• The task
Work out how many lines of the material contain the string "Authenticator"; the answer is that number only.

• Data to use

(** A string [HashPassword] returned. *)
Definition hashed `{A2 : Argon2} (phc : string) : Prop := exists rand password, HashPassword rand password = Ok phc.

Section signin.
Context `{U : UnicodeTable} `{IP : IPParser} `{NT : IPNets} `{SH : SHA256} `{JW : JWT} `{A2 : Argon2} `{AL : !Argon2Ok}.
Context `{JS : JsonDecode signinRequest}.
Context {DB : Type} `{ST : AuthStore DB}.
Notation W := (AuthWorld DB).

Lemma hashed_runs phc : hashed phc -> verify_runs phc = [standard_run] /\ phc <> "" /\ forall pw, exists b, VerifyPassword phc pw = Ok b.
Proof.
  intros (rand & pw & E). unfold HashPassword in E. cbv zeta in E.
  assert (Hs : length (rand <$> seq 0 argonSaltLen) = argonSaltLen) by by rewrite length_fmap, length_seq.
  set (salt := rand <$> seq 0 argonSaltLen) in *. clearbody salt. injection E as <-.
  set (key := argon2_IDKey _ salt argonTime argonMemory argonThreads argonKeyLen).
  assert (Hl : Z.of_nat (length key) = argonKeyLen) by by apply argon2_key_length.
  assert (Hp : parse_phc (phc_string argonMemory argonTime argonThreads salt key) = Some (argonMemory, argonTime, argonThreads, salt, key))
    by (apply parse_phc_string; [done|done|done|by intros ->|by rewrite Hl]).
  split_and!; [|done|].
  - unfold verify_runs. rewrite Hp, Hs. unfold standard_run. repeat f_equal. lia.
  - intros pw'. unfold VerifyPassword. rewrite Hp. by eexists.
Qed.

Lemma hashed_dummy_runs phc : hashed phc -> dummy_runs (Some phc) phc = [standard_run].
Proof.
  intros (Hr & Hne & _)%hashed_runs. unfold dummy_runs. rewrite Hr. by apply String.eqb_neq in Hne as ->.
Qed.

(** What the lookup of a sign-in finds. *)
Definition lookup_at (sc : Sched W) (email : string) (n : nat) (w : W) : result User :=
  au_GetUserByEmail (sc_env sc n) email (aw_store (sc_others sc n w)).

Lemma DummyLogin_runs (sc : Sched W) phc pw st :
  hashed phc -> (DummyLogin sc (Some phc) pw st).1 = (Err bad_login, Some phc, [standard_run]).
Proof.
  intros H. destruct st as [n w]. unfold DummyLogin. rewrite bind_step. unfold ask, look, call, DummyVerify. cbn -[dummy_runs].
  by rewrite hashed_dummy_runs.
Qed.

(** C18: a failed sign-in tells nothing.  Once the throwaway hash of the process
    exists, a sign-in fails in one way only: whether the address is unknown,
    its account has no password, or the password is wrong, the answer is the
    same 401 with the same headers, no cookie is set, and exactly one run of
    Argon2 was made, with the same parameters and the same lengths. *)
Theorem signin_uniform (sc : Sched W) (a : Authenticator) (r : HttpRequest) (body : signinRequest) (dummy : string) (n : nat) (w : W) :
  decodeJSON (hr_Body r) = Ok body -> TrimSpace (si_Email body) <> "" -> si_Password body <> "" -> hashed dummy ->
  match lookup_at sc (TrimSpace (si_Email body)) n w with
  | Err e => errors_Is e ErrNotFound = true
  | Ok u => user_PasswordHash u = ""
            \/ (hashed (user_PasswordHash u) /\ VerifyPassword (user_PasswordHash u) (si_Password body) <> Ok true)
  end ->
  (signin sc a (Some dummy) r (n, w)).1 = (plain bad_login, Some dummy, [standard_run]).
Proof.
  intros Hd He Hp Hdummy Hu. unfold signin. rewrite Hd. cbv zeta.
  apply String.eqb_neq in He, Hp. rewrite He, Hp. cbn [orb].
  assert (Hc : (check_password sc (Some dummy) (TrimSpace (si_Email body)) (si_Password body) (n, w)).1
    = (Err bad_login, Some dummy, [standard_run])).
  { unfold check_password, ask_db, look, call. rewrite bind_step. cbn beta iota zeta. unfold lookup_at in Hu.
    destruct (au_GetUserByEmail _ _ _) as [u|e].
    - destruct Hu as [->|[Hh Hne]]; [by apply DummyLogin_runs|].
      apply hashed_runs in Hh as (Hr & Hn & Hv). apply String.eqb_neq in Hn. rewrite Hn, Hr. cbn.
      destruct (Hv (si_Password body)) as [[] Eb]; rewrite Eb in Hne |- *; done.
    - rewrite Hu. cbn [negb]. by apply DummyLogin_runs. }
  rewrite bind_step. destruct (check_password _ _ _ _ _) as [x st]. cbn [fst] in Hc. by rewrite Hc.
Qed.

(** The first sign-in that needs the throwaway hash also makes it. *)
Lemma first_dummy_costs_twice (sc : Sched W) pw n w : length (DummyLogin sc None pw (n, w)).1.2 = 2%nat.
Proof.
  unfold DummyLogin. rewrite bind_step. unfold ask, look, call, DummyVerify.
  destruct (HashPassword (rand_byte (sc_env sc n)) dummy_password) as [h|e] eqn:E; [|done].
  assert (H : hashed h) by by eexists _, _. apply hashed_runs in H as (Hr & Hne & _). apply String.eqb_neq in Hne.
  cbn -[verify_runs]. by rewrite Hne, Hr.
Qed.
End signin.

(** ** Analytics *)
Section analytics.
Context `{TP : TimeParse}.

Lemma analytics_window_ok q now from to :
  analytics_window q now = Ok (from, to) -> from < to /\ to - from <= maxAnalyticsRange.
Proof.
  unfold analytics_window. destruct (if String.eqb _ "" then Ok _ else _) as [win|]; [|done].
  destruct (if String.eqb (Values_Get q "from") "" then Ok win else _) as [[f t]|]; [|done]. cbn [fst snd].
  destruct (negb (Before f t)) eqn:Eb; [done|]. destruct (Z.ltb_spec maxAnalyticsRange (time_Sub t f)); [done|].
  intros [= <- <-]. apply negb_false_iff in Eb. unfold Before in Eb. unfold time_Sub, maxAnalyticsRange, Hour, Minute, Second in *.
  split; lia.
Qed.
End analytics.

(** ** Witness: an account with a password and an unknown address *)
#[local] Instance no_ip : IPParser := {| netip_is_IPv6 := fun _ => false; net_ParseIP := fun _ => false |}.
#[local] Instance no_nets : IPNets := {| IPNet := unit; net_ParseCIDR := fun _ => None; net_Contains := fun _ _ => false |}.
#[local] Instance no_sha : SHA256 := {| sha256_Sum256 := fun l => l |}.
#[local] Instance no_jwt : JWT := {| jwt_SignedString := fun _ _ => Ok "jwt"; jwt_ParseWithClaims := fun _ _ _ _ => None |}.
#[local] Instance toy_argon : Argon2 := {|
  argon2_Version := 19;
  argon2_IDKey := fun pw salt _ _ _ n => take (Z.to_nat n) (pw ++ salt ++ replicate (Z.to_nat n) "000"%char)%list |}.
#[local] Instance toy_argon_ok : Argon2Ok.
Proof.
  constructor; [done|]. intros pw salt t m p n Hn. cbn [argon2_IDKey toy_argon]. rewrite length_take, !length_app, length_replicate. lia.
Qed.
(** A decoder of bodies of the form [email LF password]. *)
#[local] Instance lines_body : JsonDecode signinRequest := {|
  json_Decode := fun l => let '(e, p, _) := CutByte (of_bytes l) "010" in Ok ({| si_Email := e; si_Password := p |}, false) |}.

Definition hash_of (pw : string) : string := match HashPassword (rand_byte env0) pw with Ok h => h | Err _ => "" end.
Definition bob : User := {|
  user_ID := "usr_2"; user_Email := "bob@example.com"; user_PasswordHash := hash_of "tulip"; user_IsAdmin := false;
  user_TokenVersion := 0; user_Source := UserSourceLocal; user_CreatedAt := epoch; user_LastLoginAt := None |}.
Definition bob_world : AuthWorld memStore :=
  Build_AuthWorld (CreateUser env0 bob NewMemStore).2 (newTTLCache DefaultCacheTTL) (newTTLCache DefaultCacheTTL) ∅.
Definition calm : Sched (AuthWorld memStore) := {| sc_env := env_at; sc_others := fun _ w => w |}.
Definition bob_auth : Authenticator := {|
  a_signingKey := bytes "key"; a_sessionTTL := DefaultSessionTTL; a_cacheTTL := DefaultCacheTTL; a_pepper := [];
  a_cookieSecure := true; a_fwdEnabled := false; a_fwdHeader := ""; a_fwdTrusted := [] |}.
Definition login (email pw : string) : HttpRequest := {|
  hr_Method := "POST"; hr_Pattern := "POST /v1/auth/signin"; hr_PathValue := fun _ => ""; hr_Query := ∅; hr_Header := fun _ => "";
  hr_Body := bytes (email +:+ String "010" pw) |}.

Lemma signin_uniform_witness :
  let dummy := hash_of dummy_password in
  (signin calm bob_auth (Some dummy) (login " bob@example.com" "rose") (5%nat, bob_world)).1
    = (plain bad_login, Some dummy, [standard_run])
  /\ (signin calm bob_auth (Some dummy) (login "eve@example.com" "rose") (5%nat, bob_world)).1
    = (plain bad_login, Some dummy, [standard_run])
  /\ rs_Status (rp_Response (signin calm bob_auth (Some dummy) (login "bob@example.com" "tulip") (5%nat, bob_world)).1.1.1) = 200.
Proof.
  intros dummy.
  assert (Hh : forall pw, hashed (hash_of pw)) by (intros pw; exists (rand_byte env0), pw; reflexivity).
  split; [|split; [|vm_compute; reflexivity]].
  - eapply (signin_uniform calm bob_auth _ {| si_Email := " bob@example.com"; si_Password := "rose" |});
      [vm_compute; reflexivity|vm_compute; discriminate|discriminate|apply Hh|].
    assert (E : lookup_at calm "bob@example.com" 5 bob_world = Ok bob) by (vm_compute; reflexivity).
    replace (TrimSpace _) with "bob@example.com" by (vm_compute; reflexivity). rewrite E. right. split; [apply Hh|]. vm_compute. discriminate.
  - eapply (signin_uniform calm bob_auth _ {| si_Email := "eve@example.com"; si_Password := "rose" |});
      [vm_compute; reflexivity|vm_compute; discriminate|discriminate|apply Hh|vm_compute; reflexivity].
Defined.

• Task answer
2